*** Opening of Record excerpts ***
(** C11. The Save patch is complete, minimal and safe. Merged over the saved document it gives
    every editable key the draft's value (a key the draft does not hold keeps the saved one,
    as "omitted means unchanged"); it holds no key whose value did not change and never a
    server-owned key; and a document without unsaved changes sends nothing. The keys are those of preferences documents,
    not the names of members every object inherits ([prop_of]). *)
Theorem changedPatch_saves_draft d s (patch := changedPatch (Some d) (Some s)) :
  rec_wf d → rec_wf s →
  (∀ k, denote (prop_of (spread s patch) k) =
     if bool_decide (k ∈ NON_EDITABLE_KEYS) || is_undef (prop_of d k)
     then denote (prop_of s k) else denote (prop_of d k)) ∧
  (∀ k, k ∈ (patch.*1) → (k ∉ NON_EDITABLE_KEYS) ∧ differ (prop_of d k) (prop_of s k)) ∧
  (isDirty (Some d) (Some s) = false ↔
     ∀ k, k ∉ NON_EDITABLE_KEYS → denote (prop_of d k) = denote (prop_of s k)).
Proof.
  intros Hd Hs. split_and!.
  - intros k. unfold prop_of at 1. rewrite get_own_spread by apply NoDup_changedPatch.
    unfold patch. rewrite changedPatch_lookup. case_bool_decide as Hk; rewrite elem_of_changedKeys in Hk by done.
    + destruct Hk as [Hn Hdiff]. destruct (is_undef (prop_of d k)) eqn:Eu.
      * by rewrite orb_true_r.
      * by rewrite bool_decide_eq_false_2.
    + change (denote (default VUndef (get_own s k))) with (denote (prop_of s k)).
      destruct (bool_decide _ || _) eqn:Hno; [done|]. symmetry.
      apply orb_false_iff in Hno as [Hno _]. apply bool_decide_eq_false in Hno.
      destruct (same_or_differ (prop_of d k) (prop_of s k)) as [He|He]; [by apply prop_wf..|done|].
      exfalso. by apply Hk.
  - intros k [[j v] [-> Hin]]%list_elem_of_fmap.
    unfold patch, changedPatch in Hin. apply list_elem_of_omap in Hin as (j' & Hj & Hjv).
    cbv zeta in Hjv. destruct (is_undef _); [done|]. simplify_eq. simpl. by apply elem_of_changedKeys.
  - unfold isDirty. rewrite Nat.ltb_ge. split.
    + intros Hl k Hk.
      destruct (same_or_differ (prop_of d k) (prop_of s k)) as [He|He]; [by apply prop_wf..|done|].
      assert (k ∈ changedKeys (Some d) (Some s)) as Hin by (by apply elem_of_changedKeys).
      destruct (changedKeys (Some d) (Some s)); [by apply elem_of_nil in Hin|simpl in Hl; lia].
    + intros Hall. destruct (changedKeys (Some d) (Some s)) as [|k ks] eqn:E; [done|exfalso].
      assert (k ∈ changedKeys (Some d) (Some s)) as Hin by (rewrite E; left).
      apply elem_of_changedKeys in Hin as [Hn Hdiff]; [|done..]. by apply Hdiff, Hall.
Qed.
*** Close of Record excerpts ***
*** Opening of Record excerpts ***
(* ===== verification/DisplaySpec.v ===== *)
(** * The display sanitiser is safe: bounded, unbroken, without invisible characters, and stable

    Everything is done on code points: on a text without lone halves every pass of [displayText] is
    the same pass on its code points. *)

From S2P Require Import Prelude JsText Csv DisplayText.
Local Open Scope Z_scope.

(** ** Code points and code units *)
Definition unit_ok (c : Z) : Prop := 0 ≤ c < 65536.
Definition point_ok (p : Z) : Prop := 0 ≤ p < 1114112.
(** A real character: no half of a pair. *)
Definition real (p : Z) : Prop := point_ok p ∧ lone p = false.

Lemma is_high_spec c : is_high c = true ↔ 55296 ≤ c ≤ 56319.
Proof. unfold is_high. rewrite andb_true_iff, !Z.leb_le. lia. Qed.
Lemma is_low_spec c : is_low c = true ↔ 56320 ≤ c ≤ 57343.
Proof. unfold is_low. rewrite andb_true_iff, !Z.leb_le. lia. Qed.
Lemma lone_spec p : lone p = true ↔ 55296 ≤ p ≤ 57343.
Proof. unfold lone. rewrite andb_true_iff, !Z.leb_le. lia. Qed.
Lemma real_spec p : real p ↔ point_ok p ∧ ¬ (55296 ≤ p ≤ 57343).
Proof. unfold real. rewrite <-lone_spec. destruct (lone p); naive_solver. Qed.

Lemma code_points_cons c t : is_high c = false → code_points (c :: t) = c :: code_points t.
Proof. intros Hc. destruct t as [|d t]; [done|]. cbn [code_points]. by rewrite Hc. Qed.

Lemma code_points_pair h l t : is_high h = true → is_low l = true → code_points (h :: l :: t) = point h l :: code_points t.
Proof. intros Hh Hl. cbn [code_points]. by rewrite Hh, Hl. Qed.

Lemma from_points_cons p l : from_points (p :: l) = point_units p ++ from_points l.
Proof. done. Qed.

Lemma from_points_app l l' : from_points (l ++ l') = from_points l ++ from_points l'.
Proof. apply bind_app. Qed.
*** Close of Record excerpts ***
As listed above, the lines from the line with "d k)) eqn:Eu." to the line with "unfold patch, changedPatch" are to be echoed exactly, with both ends included and nothing added.

    + destruct Hk as [Hn Hdiff]. destruct (is_undef (prop_of d k)) eqn:Eu.
      * by rewrite orb_true_r.
      * by rewrite bool_decide_eq_false_2.
    + change (denote (default VUndef (get_own s k))) with (denote (prop_of s k)).
      destruct (bool_decide _ || _) eqn:Hno; [done|]. symmetry.
      apply orb_false_iff in Hno as [Hno _]. apply bool_decide_eq_false in Hno.
      destruct (same_or_differ (prop_of d k) (prop_of s k)) as [He|He]; [by apply prop_wf..|done|].
      exfalso. by apply Hk.
  - intros k [[j v] [-> Hin]]%list_elem_of_fmap.
    unfold patch, changedPatch in Hin. apply list_elem_of_omap in Hin as (j' & Hj & Hjv).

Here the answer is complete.